1. September 06, RCR News New survey says wireless call quality improving. Wireless call quality continues to improve, with customers seeing a reduction in initial disconnects in particular, according to the most recent J.D. Power and Associates report on call quality. The study, which was based on responses from more than 25,000 wireless users earlier this year, found that reports of problems were at their lowest level in the survey’s five-year history. Customers reported 15 problems per 100 calls, which was down almost 30% from the same reporting period last year. J.D. Power reported that initial disconnects were down by 40 percent year-over-year and reports of dropped calls were down by 33 percent. However, the survey did find that customers who used hands-free devices were more likely to report having problems—18 problems per 100 calls on average, compared to 14 problems per 100 calls among customers who did not use hands-free accessories. A Powers representative said one reason for the difference is that “owners of hands-free devices tend to make calls more often than do those who don’t use these devices, and high-volume callers are more likely to experience call quality problems in general.” He added that “as more wireless subscribers begin using hands-free devices for convenience, the rate of call quality problems may increase as the probability rises for quality interference between the headset and cellphone.”
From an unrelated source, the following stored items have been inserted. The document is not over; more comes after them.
(** X19. [_parse_channel_id] gives no channel for an empty text and for
    [-100], keeps a name written with [@], and puts [@] before any other text
    that is not numeric; unlike a recipient, a bare name is accepted. So
    every name it returns starts with [@], and it raises only when [int]
    does. *)
Theorem parse_channel_id_cases (env_value : string) :
  (py_strip env_value = "" \/ py_strip env_value = "-100" ->
   _parse_channel_id py_strip py_isdigit py_int env_value = Ok None)
  /\ (py_strip env_value <> "" -> py_strip env_value <> "-100" ->
      String.prefix "@" (py_strip env_value) = false ->
      String.prefix "-" (py_strip env_value)
      && py_isdigit (str_tail (py_strip env_value)) = false ->
      py_isdigit (py_strip env_value) = false ->
      _parse_channel_id py_strip py_isdigit py_int env_value
      = Ok (Some (RName ("@" +:+ py_strip env_value))))
  /\ (forall name,
        _parse_channel_id py_strip py_isdigit py_int env_value
        = Ok (Some (RName name)) ->
        String.prefix "@" name = true)
  /\ (forall e,
        _parse_channel_id py_strip py_isdigit py_int env_value = Raise e ->
        e = IntError).
Proof.
  unfold _parse_channel_id, int_handler. simpl. repeat split.
  - intros [-> | ->]; reflexivity.
  - intros H1 H2 H3 H4 H5.
    apply String.eqb_neq in H1, H2. rewrite H1, H2, H3, H4, H5. reflexivity.
  - intros name.
    destruct (_ || _); [discriminate|].
    destruct (String.prefix "@" _) eqn:Hat; [intros [= <-]; exact Hat|].
    destruct (_ && _).
    + destruct (py_int _); discriminate.
    + destruct (py_isdigit _).
      * destruct (py_int _) as [n|]; [destruct (n =? 0)|]; discriminate.
      * intros [= <-]. destruct (py_strip env_value); reflexivity.
  - intros e.
    destruct (_ || _); [discriminate|].
    destruct (String.prefix "@" _); [discriminate|].
    destruct (_ && _).
    + destruct (py_int _); [discriminate|]. intros [= <-]. reflexivity.
    + destruct (py_isdigit _).
      * destruct (py_int _); [discriminate|]. intros [= <-]. reflexivity.
      * discriminate.
Qed.

End ConfigProperties.

(** *** The parsers on ASCII text *)

Lemma has_char_lstrip c s :
  has_char c s = false -> has_char c (lstrip s) = false.
Proof.
  induction s as [|a s IH]; simpl; [reflexivity|].
  intros H. destruct (is_whitespace a); [|exact H].
  apply IH. apply orb_false_iff in H. apply H.
Qed.

Lemma has_char_rev_app c s1 s2 :
  has_char c (String.rev_app s1 s2) = has_char c s1 || has_char c s2.
Proof.
  revert s2. induction s1 as [|a s1 IH]; intros s2; simpl; [reflexivity|].
  rewrite IH. simpl. destruct (Ascii.eqb a c), (has_char c s1); reflexivity.
Qed.

Lemma has_char_rev c s : has_char c (String.rev s) = has_char c s.
Proof.
  unfold String.rev. rewrite has_char_rev_app. simpl. apply orb_false_r.
Qed.

Lemma strip_keeps_char_free c s :
  has_char c s = false -> has_char c (strip s) = false.
Proof.
  intros H. unfold strip. rewrite has_char_rev. apply has_char_lstrip.
  rewrite has_char_rev. apply has_char_lstrip, H.
Qed.

Lemma parse_single_recipient_cases_witness :
  _parse_single_recipient isdigit ascii_int "@alice" = Ok (Some (RName "alice"))
  /\ _parse_single_recipient isdigit ascii_int "12345" = Ok (Some (RId 12345))
  /\ _parse_single_recipient isdigit ascii_int "alice" = Raise ArityError.
Proof.
  split; [|split].
  - apply (parse_single_recipient_cases isdigit ascii_int "@alice").
    reflexivity.
  - apply (parse_single_recipient_cases isdigit ascii_int "12345");
      reflexivity.
  - apply (parse_single_recipient_cases isdigit ascii_int "alice");
      reflexivity.
Defined.

Lemma parse_recipients_list_entries_witness :
  _parse_recipients_list strip isdigit ascii_int "@alice, 12345, "
  = Ok [RName "alice"; RId 12345]
  /\ (length [RName "alice"; RId 12345]
      <= length (split_char "," "@alice, 12345, "))%nat.
Proof.
  split; [reflexivity|].
  apply (parse_recipients_list_entries strip isdigit ascii_int
           "@alice, 12345, " [RName "alice"; RId 12345]).
  reflexivity.
Defined.

Lemma parse_single_range_outcomes_witness :
  (_parse_single_range strip isdigit ascii_int "1-100: 500 x 2: alice").2 = []
  /\ (_parse_single_range strip isdigit ascii_int "1-100: 500: @alice").2
     = [EvLog ERROR "Invalid gift range format: 1-100: 500: @alice"]
  /\ parse_range_fields strip isdigit ascii_int "1-100: 500 x 2: @alice"
     = Ok {| min_price := 1; max_price := 100; supply_limit := 500;
             quantity := 2; recipients := [RName "alice"] |}.
Proof.
  split; [|split].
  - apply (parse_single_range_outcomes strip isdigit ascii_int
             "1-100: 500 x 2: alice") with (e := ArityError).
    reflexivity.
  - apply (parse_single_range_outcomes strip isdigit ascii_int
             "1-100: 500: @alice").
    reflexivity.
  - apply (parse_single_range_outcomes strip isdigit ascii_int
             "1-100: 500 x 2: @alice").
    reflexivity.
Defined.
(** X5. [exportRules] returns the stored sequence and leaves the store
    alone; its metadata carries the clock reading, the number of rules, and
    the [type] tags that occur among the rules, each once: at most six,
    and at most as many as there are rules. *)
Theorem exportRules_metadata (now : string) (st : RulesState) :
  ∃ ex,
    exportRules now st = (Returned ex, st)
    ∧ exported_rules ex = rules st
    ∧ generatedAt (metadata ex) = now
    ∧ totalRules (metadata ex) = length (rules st)
    ∧ NoDup (ruleTypes (metadata ex))
    ∧ (∀ t, t ∈ ruleTypes (metadata ex) ↔ ∃ rule, rule ∈ rules st ∧ type rule = t)
    ∧ length (ruleTypes (metadata ex)) ≤ 6
    ∧ length (ruleTypes (metadata ex)) ≤ length (rules st).
Proof.
  eexists. split; [reflexivity|]. simpl.
  destruct (distinct_after_spec [] (type <$> rules st)) as [Hnd Hin].
  assert (Hmem : ∀ t, t ∈ distinct_after [] (type <$> rules st) ↔
                      ∃ rule, rule ∈ rules st ∧ type rule = t).
  { intros t. rewrite Hin, list_elem_of_fmap. split.
    - intros [(rule & -> & Hr) _]. eauto.
    - intros (rule & Hr & <-). split; [eauto|apply not_elem_of_nil]. }
  repeat split; try done; try apply Hmem.
  - change 6 with (length ["coRun"; "slotRestriction"; "loadLimit"; "phaseWindow";
                           "patternMatch"; "precedenceOverride"]).
    apply submseteq_length, NoDup_submseteq; [done|].
    intros t (rule & _ & <-)%Hmem. apply type_among_six.
  - rewrite <-(length_fmap type). apply submseteq_length, NoDup_submseteq; [done|].
    intros t Ht. by apply Hin in Ht as [Ht _].
Qed.
(** C9, as the code has it: a resized image of mode RGBA is replaced by an
    RGB image of the same size, its pixels blended over white under their
    own alpha; every pixel with alpha 0 becomes (255, 255, 255) and every
    pixel with alpha 255 keeps its red, green and blue.  A resized image
    of any other mode, with an alpha band or without, is kept as it is. *)
Theorem flatten_RGBA_over_white (resized : Image) :
  (forall r : Raster rgba, resized = mkImage RGBA r ->
   exists flat : Raster rgb,
     flatten resized = mkImage RGB flat /\
     size flat = size r /\
     (forall x y red green blue,
        getpixel r (x, y) = (red, green, blue, 0) ->
        getpixel flat (x, y) = (255, 255, 255)) /\
     (forall x y red green blue,
        getpixel r (x, y) = (red, green, blue, 255) ->
        octet red -> octet green -> octet blue ->
        getpixel flat (x, y) = (red, green, blue))) /\
  (mode resized <> RGBA -> flatten resized = resized).
Proof.
  split.
  - intros r ->.
    exists (paste (new_RGB (size r) (255, 255, 255)) r (alpha_band r)).
    split; [reflexivity|]. split; [reflexivity|].
    assert (Hwhite : octet 255) by (unfold octet; lia).
    split; intros x y red green blue Hpx;
      cbn [paste getpixel new_RGB alpha_band]; rewrite Hpx.
    + now rewrite !BLEND8_transparent.
    + intros Hr Hg Hb. now rewrite !BLEND8_opaque.
  - destruct resized as [[] r]; intros Hm; try reflexivity.
    now contradiction Hm.
Qed.

End Pipeline.

(** ** The batch *)

Lemma count_total (outcomes : list bool) :
  (count outcomes true + count outcomes false = List.length outcomes)%nat.
Proof.
  unfold count. induction outcomes as [|[] bs IH]; simpl; lia.
Qed.

Section Batch.
Context {platform : Platform}.

Lemma batch_outcomes_length (self : t) (input_dir output_dir : string)
    (png_files : list string) (w : World) :
  List.length (batch_outcomes self input_dir output_dir png_files w)
  = List.length png_files.
Proof.
  revert w. induction png_files as [|f rest IH]; intros w; simpl;
    [reflexivity|].
  destruct (process_image self _ _ w) as [w' ok]. simpl. now rewrite IH.
Qed.

(** The loop adds the number of True outcomes to the first counter and the
    number of False outcomes to the second; it always reaches the end of
    the list. *)
Lemma batch_loop_counts (self : t) (input_dir output_dir : string)
    (png_files : list string) :
  forall (successful failed : nat) (w : World),
    snd (batch_loop self input_dir output_dir png_files successful failed w)
    = ((successful
        + count (batch_outcomes self input_dir output_dir png_files w) true)%nat,
       (failed
        + count (batch_outcomes self input_dir output_dir png_files w) false)%nat).
Proof.
  unfold count.
  induction png_files as [|f rest IH]; intros successful failed w; simpl.
  - f_equal; lia.
  - destruct (process_image self _ _ w) as [w' [|]]; rewrite IH; simpl;
      f_equal; lia.
Qed.
(** * Leased log shipping: the lease Manager, its gated writers and its
      slog handler

    A shallow embedding of [internal/lease/manager.go] and of the slog
    handler of the same package ([slogger]).

    Conventions.
    - [time.Time] and [time.Duration] are integers (nanoseconds) in [Z];
      [Before] and [After] are the strict orders.  Durations are taken
      without the saturation of [time.Time.Sub].
    - The Manager is one shared object; the writers and the handler hold a
      pointer to it, so their operations read the Manager they are given.
    - What lies outside the process (the clock, the runtime's timers, the
      standard streams, the Cloud Logging sink) is the [World].
    - The backing arrays of the handler's slices live in a [Mem], so that
      aliasing between a handler and the handlers derived from it is
      visible. *)

From Stdlib Require Import ZArith Lia Bool.
From stdpp Require Import base list strings gmap.

Local Open Scope Z_scope.

(** Go's [[]byte]. *)
Definition bytes := list Byte.byte.

(** ** Time *)

Definition Time := Z.
Definition Duration := Z.

Definition Before (t u : Time) : bool := t <? u.
Definition After (t u : Time) : bool := u <? t.
Definition Sub (t u : Time) : Duration := t - u.

(** ** Errors and byte streams *)

Inductive error :=
| ErrShortWrite      (* io.ErrShortWrite *)
| ErrFile            (* a failed write on a file descriptor *)
| ErrSnapshot.       (* a failure of the snapshot iterator *)

(** [os.File]: the bytes accepted so far and, when the descriptor cannot
    take everything (closed, full, broken pipe), how many more bytes it
    accepts. *)
Record Stream := mkStream {
  data : bytes;
  room : option nat
}.

(** [os.File.Write]: a short count always comes with an error. *)
Definition fileWrite (p : bytes) (s : Stream) : (nat * option error) * Stream :=
  match room s with
  | None => ((length p, None), mkStream (data s ++ p) None)
  | Some k =>
      if (length p <=? k)%nat
      then ((length p, None), mkStream (data s ++ p) (Some (k - length p)%nat))
      else ((k, Some ErrFile), mkStream (data s ++ take k p) (Some 0%nat))
  end.

(** The stream takes the whole of [p]. *)
Definition accepts (s : Stream) (p : bytes) : bool :=
  match room s with
  | None => true
  | Some k => (length p <=? k)%nat
  end.

(** ** The Cloud Logging sink *)

Inductive Severity := Default | Debug | Info | Warning | Error.

(** [logging.Entry], as handed to [Logger.Log]. *)
Record Entry := mkEntry {
  Timestamp : Time;
  EntrySeverity : Severity;
  Payload : string;
  Labels : gmap string string
}.

(** The diagnostics printed on stderr with [fmt.Fprintln] and
    [fmt.Fprintf]; the code ignores the results of these prints. *)
Inductive Diag :=
| DiagLeaseExpired
| DiagWatchLease
| DiagSnapshotFailed
| DiagParseFailed
| DiagLeaseExtended (remaining : Duration) (user reason : string).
  1. September 06, RCR News – Senators take on industry with wireless consumer protection bill.Two Senate members today unveiled a wireless consumer protection bill, setting the stage for a battle between lawmakers and the mobile-phone industry that’s likely to play out into the 2008 election season. The coming legislation goes further than setting federal standards governing contracts, billing-service quality and other wireless industry practices. It also directs the Federal Communications Commission to submit to Congress a study on handset locking and its effect on consumer behavior and competition. The FCC would become a tough enforcer of wireless protection guidelines under the measure. “The rules governing our wireless industry are a relic of the 1980s, when cellphones were a luxury item that fit into a briefcase instead of a pocket,” said Sen. Amy Klobuchar (D-Minn.), lead sponsor of a bill that could be introduced as soon as tomorrow. “Early termination fees are a family budget-buster; families should be able to terminate service without outrageous fees; know if their cellphone will work on their drives and in their home and office; and understand what to expect in their monthly bills once you pile on charges and fees. It’s a simple matter of fairness.” Senator Jay Rockefeller (D-W.Va.) said: “Anyone who looks at a cellphone bill knows it’s a hodge-podge of fees and surcharges that supposedly covers regulatory or administrative costs. The reality is, often these are nothing more than operating costs that companies are passing on to the consumer disguised as fees and taxes,” said Rockefeller. “It’s high time to protect cellphone users from these deceptive billing practices.” Steve Largent, president of cellphone association CTIA, countered the Senators’ statements, saying, “the truth is that complaints about wireless service to the FCC are infrequent and declining.” And that “the most recently published FCC data, which was absent from the senators’ announcement, clearly shows that contract-related complaints, as well as overall wireless complaints, are falling.”